REQUIRED ACTION >> Return all lines of the data in which the string "collection" occurs.

INPUT MATERIAL >>
*** Begin section ***

(** * Auth controller of Website-FashionStore

    A shallow embedding of [src/server/controllers/user.account.controller.js]
    (createUser, loginUser, isTokenOk, validateClientToken, isUserExist) and
    the properties of its handlers.

    The handlers are JavaScript [async] functions that talk to an Express
    response object, a Mongoose model, bcryptjs and jsonwebtoken.  They are
    embedded as computations in a state-and-exception monad over the state of
    the process (user collection, console, in-flight response); the external
    libraries are variables of the section [Controller]. *)

From Stdlib Require Import ZArith String Ascii List Bool Lia.
Import ListNotations.
Set Warnings "-register-all,-notation-for-abbreviation".
Local Open Scope string_scope.
Local Open Scope Z_scope.
Local Open Scope list_scope.

(** ** JavaScript values *)

Module JS.

(** The values that travel through the handlers: request fields, cookie
    values, document fields and response payloads.  Numbers are the integers
    (status codes, counters); objects keep their keys in insertion order. *)
Inductive value : Type :=
| VUndefined
| VNull
| VBool (b : bool)
| VNum (n : Z)
| VStr (s : string)
| VObj (fields : list (string * value)).

(** [!!v] of JavaScript. *)
Definition truthy (v : value) : bool :=
  match v with
  | VUndefined | VNull => false
  | VBool b => b
  | VNum n => negb (n =? 0)
  | VStr s => negb (s =? "")%string
  | VObj _ => true
  end.

(** [!v]. *)
Definition not (v : value) : bool := negb (truthy v).

Definition typeof (v : value) : string :=
  match v with
  | VUndefined => "undefined"
  | VNull => "object"
  | VBool _ => "boolean"
  | VNum _ => "number"
  | VStr _ => "string"
  | VObj _ => "object"
  end.

(** [o.k] on the field list of an object: the value of the first entry named
    [k], [undefined] when there is none. *)
Fixpoint get (k : string) (o : list (string * value)) : value :=
  match o with
  | [] => VUndefined
  | (k', v) :: o' => if (k' =? k)%string then v else get k o'
  end.

Definition has_own (k : string) (o : list (string * value)) : bool :=
  existsb (fun kv => (fst kv =? k)%string) o.

(** [const { k: _, ...rest } = o]: the own fields of [o] other than [k], in
    their order. *)
Definition omit (k : string) (o : list (string * value)) : list (string * value) :=
  filter (fun kv => negb (fst kv =? k)%string) o.

(** A field named [k] occurs somewhere in [v], at any depth. *)
Fixpoint has_field (k : string) (v : value) : bool :=
  match v with
  | VObj fs => existsb (fun kv => (fst kv =? k)%string || has_field k (snd kv)) fs
  | _ => false
  end.

Definition is_scalar (v : value) : bool :=
  match v with
  | VObj _ => false
  | _ => true
  end.

End JS.
Import JS.

(** ** Process state *)

(** A document of the [UserAccount] collection, as its [_doc] object. *)
Definition Doc := list (string * value).

Record Cookie := mkCookie {
  cookie_name : string;
  cookie_value : string;
  cookie_httpOnly : bool
}.

(** Modelled from the spec: the envelope built by [serverResponse] of
    response.controller.js, which is not among the sources: a success flag, the
    status number and the data or message. *)
Record Envelope := mkEnvelope {
  success : bool;
  status : Z;
  payload : value
}.

(** What [res.json] puts on the wire: the status and cookies set so far, and
    the body. *)
Record HttpResponse := mkHttp {
  http_status : Z;
  http_cookies : list Cookie;
  http_body : Envelope
}.

(** The Express response object of the request being served. *)
Record Res := mkRes {
  statusCode : Z;
  cookies : list Cookie;
  sent : list HttpResponse
}.

Definition fresh_res : Res := mkRes 200 [] [].

Record State := mkState {
  users : list Doc;        (* the UserAccount collection *)
  console : list value;    (* lines written by console.log *)
  entropy : nat;           (* salts and object ids drawn so far *)
  now : Z;                 (* the clock, in seconds *)
  res : Res
}.

Definition with_users (us : list Doc) (st : State) : State :=
  mkState us (console st) (entropy st) (now st) (res st).
Definition with_console (c : list value) (st : State) : State :=
  mkState (users st) c (entropy st) (now st) (res st).
Definition with_entropy (n : nat) (st : State) : State :=
  mkState (users st) (console st) n (now st) (res st).
Definition with_res (r : Res) (st : State) : State :=
  mkState (users st) (console st) (entropy st) (now st) r.

(** ** Exceptions and the monad *)

Inductive jwt_error : Type :=
| TokenExpiredError
| NotBeforeError
| JsonWebTokenError (message : string).

Inductive exn : Type :=
| Error (message : string)
| JwtError (e : jwt_error)
| CastError (path : string) (v : value)
| StoreError (message : string).

Inductive outcome (A : Type) : Type :=
| Ret (a : A)
| Throw (e : exn).
Arguments Ret {A} a.
Arguments Throw {A} e.

(** A computation runs on the process state; what it did to the state stays
    done when it throws. *)
Definition M (A : Type) : Type := State -> outcome A * State.

Definition ret {A} (a : A) : M A := fun st => (Ret a, st).
Definition throw {A} (e : exn) : M A := fun st => (Throw e, st).
Definition bind {A B} (m : M A) (k : A -> M B) : M B :=
  fun st =>
    match m st with
    | (Ret a, st') => k a st'
    | (Throw e, st') => (Throw e, st')
    end.
Definition try_catch {A} (m : M A) (h : exn -> M A) : M A :=
  fun st =>
    match m st with
    | (Ret a, st') => (Ret a, st')
    | (Throw e, st') => h e st'
    end.
Definition gets {A} (f : State -> A) : M A := fun st => (Ret (f st), st).
Definition modify (f : State -> State) : M unit := fun st => (Ret tt, f st).

Declare Scope js_scope.
Delimit Scope js_scope with js.
Notation "x <- m ;; k" := (bind m (fun x => k))
  (at level 100, m at next level, right associativity) : js_scope.
Notation "m ;; k" := (bind m (fun _ => k))
  (at level 100, right associativity) : js_scope.
Local Open Scope js_scope.

(** ** Express: the response object *)

Definition res_status (n : Z) : M unit :=
  modify (fun st => with_res (mkRes n (cookies (res st)) (sent (res st))) st).

Definition res_cookie (name val : string) (httpOnly : bool) : M unit :=
  modify (fun st =>
    with_res (mkRes (statusCode (res st))
                    (cookies (res st) ++ [mkCookie name val httpOnly])
                    (sent (res st))) st).
(** The sorting step of [get_task_recommendations] on pending tasks with
    valid priorities. *)
Lemma sorted_pending_spec (l : list Task) :
  (forall t, In t l -> valid_priority (priority t) = true) ->
  exists sorted_tasks,
    sorted key_lt sort_key l = Returns sorted_tasks /\
    Permutation sorted_tasks l /\
    StronglySorted task_precedes sorted_tasks /\
    (forall t0, filter (same_key t0) sorted_tasks = filter (same_key t0) l).
Proof.
  intros Hvalid.
  destruct (@sorted_spec Task _ key_lt key_lt_asym key_lt_nlt_trans
                         sort_key task_key l)
    as (out & Hout & Hperm & Hsorted & Hstable).
  { intros x Hx. apply sort_key_valid. now apply Hvalid. }
  exists out. repeat split; trivial.
  - apply StronglySorted_impl_in with (2 := Hsorted).
    intros x y Hx Hy. apply task_precedes_of_keys; apply Hvalid;
      eapply Permutation_in; eauto.
  - intros t0. apply Hstable. intros x y _ _ Hx Hy.
    unfold same_key in Hx, Hy. apply andb_true_iff in Hx, Hy.
    destruct Hx as [Px Dx], Hy as [Py Dy].
    apply String.eqb_eq in Px, Dx, Py, Dy. unfold task_key.
    rewrite <- Px, <- Py, <- Dx, <- Dy. apply key_lt_irrefl.
Qed.

(** The order and the tie classes leave one list only: any stable sort of
    the pending tasks, Python's included, returns what [sorted] returns. *)
Lemma sorted_pending_unique (out1 out2 : list Task) :
  StronglySorted task_precedes out1 -> StronglySorted task_precedes out2 ->
  (forall t0, filter (same_key t0) out1 = filter (same_key t0) out2) ->
  out1 = out2.
Proof.
  apply stable_sort_unique; [exact same_key_refl|exact task_precedes_antisym].
Qed.

Lemma sorted_returns_valid (l sorted_tasks : list Task) :
  sorted key_lt sort_key l = Returns sorted_tasks ->
  forall t, In t l -> valid_priority (priority t) = true.
Proof.
  unfold sorted. intros H t Ht.
  destruct (mapM _ l) as [dl|e] eqn:Hm; [|discriminate].
  destruct (mapM_returns_inv _ _ Hm t Ht) as [y Hy].
  destruct (valid_priority (priority t)) eqn:Hv; trivial.
  rewrite (sort_key_invalid _ Hv) in Hy. discriminate.
Qed.

(** ** Dictionaries *)

Section DictFacts.
Variable V : Type.
Implicit Types (d : Dict V) (k : string) (v : V).

Lemma dict_get_None_iff k d : dict_get k d = None <-> ~ In k (dict_keys d).
Proof.
  induction d as [|[k' v'] d IH]; simpl; [tauto|].
  destruct (String.eqb_spec k' k) as [->|Hne].
  - split; [discriminate|]. intros H. exfalso. apply H. now left.
  - rewrite IH. tauto.
Qed.

Lemma dict_get_In k v d : dict_get k d = Some v -> In (k, v) d.
Proof.
  induction d as [|[k' v'] d IH]; simpl; [discriminate|].
  destruct (String.eqb_spec k' k) as [->|Hne]; [|auto].
  intros [= ->]. now left.
Qed.

Lemma dict_get_unique k v d : dict_wf d -> In (k, v) d -> dict_get k d = Some v.
Proof.
  unfold dict_wf. induction d as [|[k' v'] d IH]; simpl; [easy|].
  intros Hnd [[= -> ->]|Hin].
  - now rewrite String.eqb_refl.
  - inversion Hnd as [|? ? Hk' Hd]; subst.
    destruct (String.eqb_spec k' k) as [->|Hne]; [|auto].
    exfalso. apply Hk'. change k with (fst (k, v)). now apply in_map.
Qed.

Lemma dict_set_fresh k v d : dict_get k d = None -> dict_set k v d = (d ++ [(k, v)])%list.
Proof.
  induction d as [|[k' v'] d IH]; simpl; trivial.
  destruct (k' =? k); [discriminate|]. intros H. now rewrite IH.
Qed.

Lemma dict_set_keys k v v0 d :
  dict_get k d = Some v0 -> dict_keys (dict_set k v d) = dict_keys d.
Proof.
  induction d as [|[k' v'] d IH]; simpl; [discriminate|].
  destruct (k' =? k); simpl; trivial. intros H. now rewrite IH.
Qed.

Lemma dict_get_set k k' v d :
  dict_get k' (dict_set k v d) = if k =? k' then Some v else dict_get k' d.
Proof.
  induction d as [|[k0 v0] d IH]; simpl.
  - now rewrite String.eqb_sym.
  - destruct (String.eqb_spec k0 k) as [->|Hne]; simpl.
    + now destruct (k =? k').
    + destruct (String.eqb_spec k0 k') as [->|Hne'].
      * destruct (String.eqb_spec k k'); congruence.
      * apply IH.
Qed.

Lemma dict_set_In k v k' v' d :
  In (k', v') (dict_set k v d) -> (k' = k /\ v' = v) \/ In (k', v') d.
Proof.
  induction d as [|[k0 v0] d IH]; simpl.
  - intros [[= -> ->]|[]]. now left.
  - destruct (String.eqb_spec k0 k) as [->|Hne]; simpl.
    + intros [[= -> ->]|H]; auto.
    + intros [H|H]; auto. destruct (IH H); auto.
Qed.

(** Overwriting the value of a present key with one that looks the same
    through [g] changes nothing that [g] shows. *)
Lemma dict_set_view {B : Type} (g : V -> B) k v v0 d :
  dict_get k d = Some v0 -> g v = g v0 ->
  map g (dict_values (dict_set k v d)) = map g (dict_values d).
Proof.
  intros Hget Hg. induction d as [|[k' v'] d IH]; simpl in *; [discriminate|].
  destruct (k' =? k); simpl.
  - injection Hget as ->. now rewrite Hg.
  - now rewrite IH.
Qed.

Lemma dict_set_length k v v0 d :
  dict_get k d = Some v0 -> List.length (dict_set k v d) = List.length d.
Proof.
  intros H. rewrite <- (length_map fst (dict_set k v d)), <- (length_map fst d).
  change (List.length (dict_keys (dict_set k v d)) = List.length (dict_keys d)).
  now rewrite (dict_set_keys _ _ _ H).
Qed.
End DictFacts.

(** ** The two branches of [complete_task] *)

Lemma complete_task_absent i now (tasks : Dict Task) :
  dict_get i tasks = None ->
  complete_task i now tasks = (tasks, Returns (ErrorDict "Task not found")).
Proof.
  intros H. unfold complete_task, dict_contains. now rewrite H.
Qed.

Lemma complete_task_present i now (tasks : Dict Task) t :
  dict_get i tasks = Some t ->
  complete_task i now tasks
  = (dict_set i (completed_version now t) tasks,
     Returns (TaskDict (completed_version now t))).
Proof.
  intros H. unfold complete_task, dict_contains, dict_getitem. now rewrite H.
Qed.

Lemma complete_task_never_raises i now (tasks : Dict Task) :
  exists r, snd (complete_task i now tasks) = Returns r.
Proof.
  destruct (dict_get i tasks) as [t|] eqn:Hget.
  - rewrite (complete_task_present _ _ _ Hget). simpl. eauto.
  - rewrite (complete_task_absent _ _ _ Hget). simpl. eauto.
Qed.
(** * The FPS room connection manager and its WebSocket endpoint

    A shallow embedding of
    [nova-webgames-be/app/api/v1/games/fps/websocket.py]:
    the class [FPSConnectionManager] (connection registry, player records,
    room membership, room broadcast) and the message loop of
    [fps_websocket_endpoint].

    Python dictionaries are finite maps ([gmap]), Python sets are finite
    sets ([gset]).  Code that may raise, that mutates the manager and that
    writes to a transport runs in the monad [M] below: it threads the
    manager, returns a value or a raised exception, and records the frames
    the transports accepted. *)

From Stdlib Require Import ZArith String List.
From stdpp Require Import base option list gmap strings fin_maps fin_sets.

Local Open Scope string_scope.
Local Open Scope list_scope.

(** ** Values decoded from JSON

    [json.loads] yields [None], booleans, integers, strings, lists and
    dictionaries.  A dictionary is kept as its list of items; [json.loads]
    never yields two items with one key.  Floating point numbers are left
    out of the model. *)

#[warnings="-register-all"]
Inductive JSON : Type :=
  | JNull
  | JBool (b : bool)
  | JInt (z : Z)
  | JStr (s : string)
  | JArr (items : list JSON)
  | JObj (fields : list (string * JSON)).

(** Python truthiness, as tested by [if room_id and player_id:]. *)
Definition truthy (v : JSON) : bool :=
  match v with
  | JNull => false
  | JBool b => b
  | JInt z => negb (Z.eqb z 0)
  | JStr s => negb (String.eqb s EmptyString)
  | JArr items => match items with [] => false | _ => true end
  | JObj fields => match fields with [] => false | _ => true end
  end.

(** [type(v).__name__], as it appears in Python's error messages. *)
Definition type_name (v : JSON) : string :=
  match v with
  | JNull => "NoneType"
  | JBool _ => "bool"
  | JInt _ => "int"
  | JStr _ => "str"
  | JArr _ => "list"
  | JObj _ => "dict"
  end.
(** The digest of the sample articles when the first generation call
    (entertainment) raises and the second (newspaper) answers: News comes
    first, the entertainment section is the fallback. *)
Example sample_digest :
  (synthesize_digest flaky_create sample_filtered 0%nat).1
  = lines
      [ "## News"; ""; "Sure! Here is my answer."; ""; "---"; "";
        "## Entertainment Industry"; "";
        "**Studio buys studio**"; ""; "A deal...."; "";
        "https://variety.example/a"; "";
        "**Strike vote set**"; ""; "Vote soon..."; "";
        "https://variety.example/b" ].
Proof. vm_compute. reflexivity. Qed.

Lemma synthesis_fallback_witness :
  (summarize_all flaky_create (select_categories sample_filtered) ∅ 0%nat).1
  !! "entertainment"
  = Some (lines [ "**Studio buys studio**"; ""; "A deal...."; "";
                  "https://variety.example/a"; "";
                  "**Strike vote set**"; ""; "Vote soon..."; "";
                  "https://variety.example/b" ]).
Proof.
  refine (proj1 (synthesis_fallback flaky_create sample_filtered 0%nat
                   [] (tl (select_categories sample_filtered))
                   "entertainment" (firstn 2 sample_filtered) _ _ _)).
  - vm_compute. reflexivity.
  - vm_compute. discriminate.
  - vm_compute. exact I.
Defined.

(** ** Assembly of the digest *)

(** C7, as stated, fails: when no category has a section that is not
    blank, the digest is not the empty concatenation but a fixed
    sentence. *)
Lemma digest_without_sections :
  digest_parts
    (summarize_all blank_create (select_categories sample_filtered) ∅ tt).1
  = []
  /\ (synthesize_digest blank_create sample_filtered tt).1
     = "No articles to summarize."
  /\ (synthesize_digest blank_create sample_filtered tt).1
     <> PyStr.join divider
          (digest_parts
             (summarize_all blank_create
                (select_categories sample_filtered) ∅ tt).1).
Proof. repeat split; vm_compute; (reflexivity || discriminate). Qed.

(** C7, amended. The digest is made of the sections of the categories
    newspaper, entertainment, ai_legal, theme_parks, food, in this order.
    When there is at least one section, the digest is the sections
    joined by the divider; when there is none, it is the sentence "No
    articles to summarize.". A category whose summary has a character
    that is not whitespace gives one section, its label after "## ", a
    blank line and the summary; a category whose summary is whitespace
    only, or that has no accepted article, gives no section and no
    header. *)
Theorem digest_assembly {St : Type}
    (create : request -> St -> option (list block) * St)
    (filtered : list article) (s : St) :
  let all_summaries :=
    (summarize_all create (select_categories filtered) ∅ s).1 in
  let parts :=
    flat_map (section_of all_summaries)
      ["newspaper"; "entertainment"; "ai_legal"; "theme_parks"; "food"] in
  (synthesize_digest create filtered s).1
  = match parts with
    | [] => "No articles to summarize."
    | _ => PyStr.join divider parts
    end
  /\ map (fun cat => category_labels !!! cat)
       ["newspaper"; "entertainment"; "ai_legal"; "theme_parks"; "food"]
     = ["News"; "Entertainment Industry"; "AI & Legal Tech"; "Theme Parks";
        "LA Food Scene"]
  /\ (forall cat body,
        all_summaries !! cat = Some body -> has_nonspace body = true ->
        section_of all_summaries cat
        = ["## " +:+ (category_labels !!! cat) +:+ PyStr.LF +:+ PyStr.LF
           +:+ body])
  /\ (forall cat body,
        all_summaries !! cat = Some body -> has_nonspace body = false ->
        section_of all_summaries cat = [])
  /\ (forall cat,
        (forall a, In a filtered -> synth_category a <> cat) ->
        section_of all_summaries cat = []).
Proof.
  intros all_summaries parts. split; [|split; [|split; [|split]]].
  - rewrite synthesize_digest_assemble.
    unfold assemble, digest_parts, category_order. subst parts.
    fold all_summaries. destruct (flat_map _ _); reflexivity.
  - vm_compute. reflexivity.
  - intros cat body Hbody Hns. unfold section_of.
    rewrite Hbody, strip_truthy, Hns. reflexivity.
  - intros cat body Hbody Hns. unfold section_of.
    rewrite Hbody, strip_truthy, Hns. reflexivity.
  - intros cat Hnone. unfold section_of, all_summaries.
    rewrite summarize_all_skip; [rewrite lookup_empty; reflexivity|].
    intros l Hl. rewrite select_categories_spec in Hl.
    apply in_map_iff in Hl as (k & Hk & _). injection Hk as -> <-.
    apply selected_nil, Hnone.
Qed.

(** ** The two defaults of the category *)

Lemma fetch_entries_built (feed_name : string) (seen : gmap string string)
    (cutoff : Z) (entries : list entry) (a : article) :
  In a (fetch_entries feed_name seen cutoff entries) ->
  exists e pub_date, In e entries /\ a = build_article feed_name e pub_date.
Proof.
  induction entries as [|e rest IH]; intros Ha; [destruct Ha|].
  simpl in Ha.
  assert (forall b, fetch_entry feed_name seen cutoff e = EntryNew b ->
                    exists pub_date, b = build_article feed_name e pub_date)
    as Hnew.
  { intros b. unfold fetch_entry, check_seen.
    destruct (published_parsed e) as [t|].
    - destruct (Datetime.fromtimestamp_utc t) as [d|]; [|discriminate].
      destruct (t * 1000000 <? cutoff); [discriminate|].
      destruct (seen !! _); [discriminate|]. intros [= <-]. eauto.
    - destruct (seen !! _); [discriminate|]. intros [= <-]. eauto. }
  destruct (fetch_entry feed_name seen cutoff e) as [| | |b].
  - destruct Ha.
  - destruct (IH Ha) as (e' & p & He' & ->). exists e', p. simpl. auto.
  - destruct (IH Ha) as (e' & p & He' & ->). exists e', p. simpl. auto.
  - destruct Ha as [<-|Ha].
    + destruct (Hnew b eq_refl) as [p ->]. exists e, p. simpl. auto.
    + destruct (IH Ha) as (e' & p & He' & ->). exists e', p. simpl. auto.
Qed.

Lemma filter_prompt_entertainment (filter_prompt_text : string -> string)
    (a : article) :
  category a = "entertainment" ->
  filter_prompt filter_prompt_text a = filter_prompt_text "entertainment".
Proof. unfold filter_prompt. intros ->. reflexivity. Qed.

Lemma filed_under_In (cat : string) (filtered : list article) (a : article) :
  In a filtered -> synth_category a = cat -> In a (filed_under cat filtered).
Proof.
  intros Ha <-. unfold filed_under. apply List.filter_In.
  split; [exact Ha | apply String.eqb_refl].
Qed.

*** End section ***

OUTPUT OF THE EXERCISE >>
    the process (user collection, console, in-flight response); the external
(** A document of the [UserAccount] collection, as its [_doc] object. *)
  users : list Doc;        (* the UserAccount collection *)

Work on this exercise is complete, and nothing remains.